Tourism assets owner and operator Straco Corporation Ltd (SGX: S85) is a company with a small yield of just 3.1% at its current stock price of S$0.80. But, I have a few charts that illustrate how well the company does on the three points I mentioned above, thus making its dividends attractive.

The first chart is on Straco’s dividend track record.

Chart 1 - Straco's total dividend per share from 2006 to 2015
Source: S&P Global Market Intelligence

Straco first paid a dividend in 2006. At that time, the payout was just 0.25 cents per share. Over the years, the company has either maintained or grown its dividend. In 2015, Straco’s dividend had grown to 2.5 cents per share (this is what gives the company its 3.1% yield).

Next, we have a chart showing Straco’s operating cash flow per share, free cash flow per share, and dividend per share.

Chart 2 - Straco's total dividend, operating cash flow, and free cash flow per share from 2006 to 2015
Source: S&P Global Market Intelligence

A company’s free cash flow can be an important thing to look at. Dividends are ultimately paid using cash and a company can get hold of cash from a few ways such as taking on debt, issuing new shares, selling assets, or generating cash from its daily business activities.
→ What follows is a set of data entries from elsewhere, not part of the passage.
#[export] Instance str_leb_trans : Transitive (fun a b => str_leb a b = true).
Proof.
  intros a. induction a as [|x a IH]; intros [|y b] [|z c]; cbn; try done.
  destruct (N.ltb_spec x y), (N.eqb_spec x y), (N.ltb_spec y z), (N.eqb_spec y z),
    (N.ltb_spec x z), (N.eqb_spec x z); subst; cbn; try (done || lia). apply IH.
Qed.

Abbreviation sorted := (StronglySorted (fun a b => str_leb a b = true)).

Lemma insert_str_perm w l : insert_str w l ≡ₚ w :: l.
Proof.
  induction l as [|x l IH]; cbn; [done|]. destruct (str_leb w x); [done|]. rewrite IH. constructor.
Qed.

Lemma sort_perm l : sort l ≡ₚ l.
Proof. induction l as [|w l IH]; cbn; [done|]. by rewrite insert_str_perm, IH. Qed.

Lemma insert_str_sorted w l : sorted l -> sorted (insert_str w l).
Proof.
  induction 1 as [|x l Hl IH Hx]; cbn; [by repeat constructor|]. destruct (str_leb w x) eqn:E.
  - constructor; [by constructor|]. constructor; [done|]. eapply Forall_impl; [exact Hx|].
    intros y Hy. by apply (str_leb_trans w x y).
  - constructor; [done|]. rewrite insert_str_perm. constructor; [|done].
    by destruct (str_leb_total x w) as [|H]; [|rewrite H in E].
Qed.

Lemma sort_sorted l : sorted (sort l).
Proof. induction l as [|w l IH]; [constructor|]. by apply insert_str_sorted. Qed.

(** Among sorted lists inclusion with multiplicities is the same as being a
    sublist. *)
Lemma sorted_sublist (k l : list jstr) : sorted k -> sorted l -> k ⊆+ l -> k `sublist_of` l.
Proof.
  intros Hk Hl. revert k Hk. induction Hl as [|y l Hl IH Hy]; intros k Hk Hsub.
  - apply submseteq_nil_r in Hsub as ->. constructor.
  - destruct (decide (y ∈ k)) as [Hin|Hin].
    + destruct Hk as [|x k Hk Hx]; [by apply elem_of_nil in Hin|].
      assert (x = y) as ->.
      { assert (x ∈ y :: l) as Hxl by (eapply elem_of_submseteq; [|exact Hsub]; left).
        apply elem_of_cons in Hin as [|Hin]; [done|]. apply elem_of_cons in Hxl as [|Hxl]; [done|].
        rewrite Forall_forall in Hx, Hy. apply str_leb_antisym; auto. }
      apply sublist_skip, IH; [done|]. by apply (submseteq_app_inv_l k l [y]).
    + apply sublist_cons, IH; [done|]. apply submseteq_cons_r in Hsub as [|(k' & Hp & _)]; [done|].
      rewrite Hp in Hin. set_solver.
Qed.

#[export] Hint Rewrite split_char_join escape_app : js_rw.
Each source of cash may be suitable depending on the circumstances, but generally, the last option is the most sustainable choice. This is where free cash flow comes into play. It measures the actual cash flow generated by a company’s business activities (also known as operating cash flow) that’s left after the firm has spent the necessary amounts needed to maintain its businesses at their current states.

The more free cash flow that a company can produce in the future, the higher its dividends can potentially be.

In Straco’s case, the company has grown its operating cash flow in nearly each year over the period from 2006 to 2015 and that has provided the fuel for its rising free cash flow. Moreover, the company’s dividend in 2015 is merely 35% of its free cash flow; this gives Straco a nice margin of error in trying to maintain its dividend.

Our last chart is on Straco’s balance sheet.

Chart 3 - Straco's net-cash position from 2006 to 2015
Source: S&P Global Market Intelligence

The company has maintained a rock-solid balance sheet over many years as seen in how it has always had more cash than borrowings (a positive net-cash position equates to having more cash than borrowings).

Having a strong balance sheet means a company has the resources to protect its dividends even during transitory tough business environments. A weak balance sheet, on the other hand, puts a company’s dividends at risk of being reduced or removed. This can happen because of a dire need for cash to service or repay debt, or because of terms and conditions set by the company’s lenders.

A Fool’s take

As the three charts above show, Straco has been growing its dividends and free cash flow over the years; its free cash flow is comfortably higher than its dividends; and it has a strong balance sheet that has minimal debt in relation to cash.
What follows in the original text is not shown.